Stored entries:
[Start of Attachment]

(** X13.  A file of fewer than 2^30 bytes that is a sequence of well-formed
    invocations, each after text that holds no NUL and no trigger and does
    not end in an alphanumeric byte, and such text behind the last, and
    whose rewritten form with one more byte fits the output block:
    [tsPreprocess] returns 1, prints nothing, and writes to [out_path]
    (the [fopen] of which is taken to succeed) the file with every
    invocation replaced by 0x, the eight digits of the hash of its literal,
    and the literal in a comment, all other bytes kept.  The stores of the
    run stay inside the output block. *)
Theorem tsPreprocess_rewrites `{Abi} (fs : gmap string (list ascii))
  (path out_path : string) (pieces : list (list ascii * invocation))
  (rest : list ascii) :
  pieces ≠ [] → Forall (λ p, gap p.1 ∧ well_formed p.2) pieces → gap rest →
  fs !! path = Some (source pieces rest) →
  int_size (source pieces rest) →
  length (rewritten pieces rest) < capacity (source pieces rest) →
  tsPreprocess_int fs path out_path
  = Ok {| returned := 1;
          files := <[out_path := rewritten pieces rest]> fs;
          printed := [] |}
  ∧ ∃ o, tsScan path (source pieces rest) = Ok (inr (o, true))
         ∧ cells o = (Some <$> rewritten pieces rest)
         ∧ in_block (source pieces rest) o.
Proof.
  intros Hne Hp Hr Hfs Hsize Hfit.
  destruct (tsPreprocess_loop_pieces (source pieces rest) path pieces rest
              (S (length (input_block (source pieces rest)))) 0 out_start
              false Hp Hr)
    as (o & E & Hc & Hpk).
  { done. }
  { rewrite block_length. pose proof (source_length pieces rest). lia. }
  assert (tsScan path (source pieces rest) = Ok (inr (o, true))) as Escan.
  { unfold tsScan. rewrite E. by destruct pieces. }
  simpl in Hc, Hpk. split.
  - rewrite (tsPreprocess_int_fits _ _ _ _ Hfs Hsize).
    by eapply tsPreprocess_written.
  - exists o. split; [done|]. split; [done|]. unfold in_block. lia.
Qed.

Lemma tsPreprocess_rewrites_witness :
  let x := {| inv_lead := chars " "; inv_literal := chars "x";
              inv_trail := chars " " |} in
  let yz := {| inv_lead := []; inv_literal := chars "yz"; inv_trail := [] |} in
  let pieces := [(chars "a = ", x); (chars "; b = ", yz)] in
  let fs : gmap string (list ascii) := {[ "a.c" := source pieces (chars ";") ]} in
  source pieces (chars ";")
  = chars "a = SID( " ++ [DQUOTE] ++ chars "x" ++ [DQUOTE]
      ++ chars " ); b = SID(" ++ [DQUOTE] ++ chars "yz" ++ [DQUOTE]
      ++ chars ");"
  ∧ int_size (source pieces (chars ";"))
  ∧ length (rewritten (H := x86_64) pieces (chars ";"))
    < capacity (source pieces (chars ";"))
  ∧ tsPreprocess_int (H := x86_64) fs "a.c" "b.c"
    = Ok {| returned := 1;
            files := <["b.c" :=
                         chars "a = 0x0002b61d /* " ++ [DQUOTE] ++ chars "x"
                           ++ [DQUOTE] ++ chars " */; b = 0x00597a58 /* "
                           ++ [DQUOTE] ++ chars "yz" ++ [DQUOTE]
                           ++ chars " */;"]> fs;
            printed := [] |}.
Proof.
  intros x yz pieces fs. split; [reflexivity|].
  assert (∀ s, has_trigger s = false → Forall (λ c, c ≠ NUL) s →
               (∀ c, last s = Some c → isalnum c = false) → gap s) as Hgap.
  { intros s Ht Hn Hl. split; [done|]. split; [|done].
    by apply has_trigger_false. }
  assert (Forall (λ p, gap p.1 ∧ well_formed p.2) pieces) as Hp.
  { apply Forall_cons. split; [|apply Forall_cons; split; [|constructor]].
    - split.
      + apply Hgap; [reflexivity | repeat constructor; discriminate |
                     intros c [= <-]; reflexivity].
      + split; [by repeat constructor|]. split; [by repeat constructor|].
        split; [|by repeat constructor].
        apply raw_byte; [discriminate..|apply raw_nil].
    - split.
      + apply Hgap; [reflexivity | repeat constructor; discriminate |
                     intros c [= <-]; reflexivity].
      + split; [constructor|]. split; [constructor|].
        split; [|by repeat constructor].
        do 2 (apply raw_byte; [discriminate..|]). apply raw_nil. }
  assert (gap (chars ";")) as Hr.
  { apply Hgap; [reflexivity | repeat constructor; discriminate |
                 intros c [= <-]; reflexivity]. }
  assert (pieces ≠ []) as Hne by discriminate.
  assert (int_size (source pieces (chars ";"))) as Hsize by (by vm_compute).
  assert (length (rewritten (H := x86_64) pieces (chars ";"))
          < capacity (source pieces (chars ";"))) as Hfit
    by (vm_compute; lia).
  split; [exact Hsize|]. split; [exact Hfit|].
  exact (proj1 (tsPreprocess_rewrites (H := x86_64) fs "a.c" "b.c" pieces
                  (chars ";") Hne Hp Hr (lookup_singleton_eq _ _) Hsize
                  Hfit)).
Defined.

(** X14.  The preprocessor can be run over its own output: for a file as
    in X13 whose literals do not hold the trigger and whose rewritten form
    has fewer than 2^30 bytes, the file written holds no trigger, and a
    call of [tsPreprocess] on it returns 0, prints nothing and changes no
    file; the stores of both runs stay inside their output blocks. *)
Theorem tsPreprocess_twice `{Abi} (fs : gmap string (list ascii))
  (path out_path : string) (pieces : list (list ascii * invocation))
  (rest : list ascii) :
  pieces ≠ [] →
  Forall (λ p, gap p.1 ∧ well_formed p.2 ∧ no_trigger (inv_literal p.2))
         pieces →
  gap rest → fs !! path = Some (source pieces rest) →
  int_size (source pieces rest) →
  length (rewritten pieces rest) < capacity (source pieces rest) →
  int_size (rewritten pieces rest) →
  ∃ e,
    tsPreprocess_int fs path out_path = Ok e ∧ returned e = 1%Z
    ∧ files e !! out_path = Some (rewritten pieces rest)
    ∧ no_trigger (rewritten pieces rest)
    ∧ (∃ o, tsScan path (source pieces rest) = Ok (inr (o, true))
            ∧ in_block (source pieces rest) o)
    ∧ (∃ o, tsScan out_path (rewritten pieces rest) = Ok (inr (o, false))
            ∧ in_block (rewritten pieces rest) o)
    ∧ ∀ out2,
        tsPreprocess_int (files e) out_path out2
        = Ok {| returned := 0; files := files e; printed := [] |}.
Proof.
  intros Hne Hp Hr Hfs Hsize Hfit Hsize2.
  assert (Forall (λ p, gap p.1 ∧ well_formed p.2) pieces) as Hp1.
  { eapply Forall_impl; [exact Hp|]. intros p (? & ? & ?). done. }
  assert (Forall (λ p, gap p.1 ∧ no_trigger (inv_literal p.2)) pieces) as Hp2.
  { eapply Forall_impl; [exact Hp|]. intros p (? & ? & ?). done. }
  destruct (tsPreprocess_loop_pieces (source pieces rest) path pieces rest
              (S (length (input_block (source pieces rest)))) 0 out_start
              false Hp1 Hr)
    as (o & E & Hc & Hpk).
  { done. }
  { rewrite block_length. pose proof (source_length pieces rest). lia. }
  assert (tsScan path (source pieces rest) = Ok (inr (o, true))) as Escan.
  { unfold tsScan. rewrite E. by destruct pieces. }
  simpl in Hc, Hpk.
  pose proof (rewritten_no_trigger pieces rest Hp2 Hr) as Hno.
  destruct (tsScan_untriggered_block out_path _ Hno) as (o' & Eo & Hb').
  eexists. split.
  { rewrite (tsPreprocess_int_fits _ _ _ _ Hfs Hsize).
    by eapply tsPreprocess_written. }
  simpl. split; [done|]. split; [apply lookup_insert_eq|]. split; [done|].
  split; [exists o; split; [done|]; unfold in_block; lia|].
  split; [by exists o'|].
  intros out2.
  rewrite (tsPreprocess_int_fits _ _ _ (rewritten pieces rest))
    by (done || apply lookup_insert_eq).
  unfold tsPreprocess. rewrite lookup_insert_eq, Eo. done.
Qed.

[End of Attachment]

» Problem requirements:
Each line of the records above, from the first through the one containing "invocation replaced by", is to be retyped exactly; no other line belongs.

» Solution for this task:
(** X13.  A file of fewer than 2^30 bytes that is a sequence of well-formed
    invocations, each after text that holds no NUL and no trigger and does
    not end in an alphanumeric byte, and such text behind the last, and
    whose rewritten form with one more byte fits the output block:
    [tsPreprocess] returns 1, prints nothing, and writes to [out_path]
    (the [fopen] of which is taken to succeed) the file with every
    invocation replaced by 0x, the eight digits of the hash of its literal,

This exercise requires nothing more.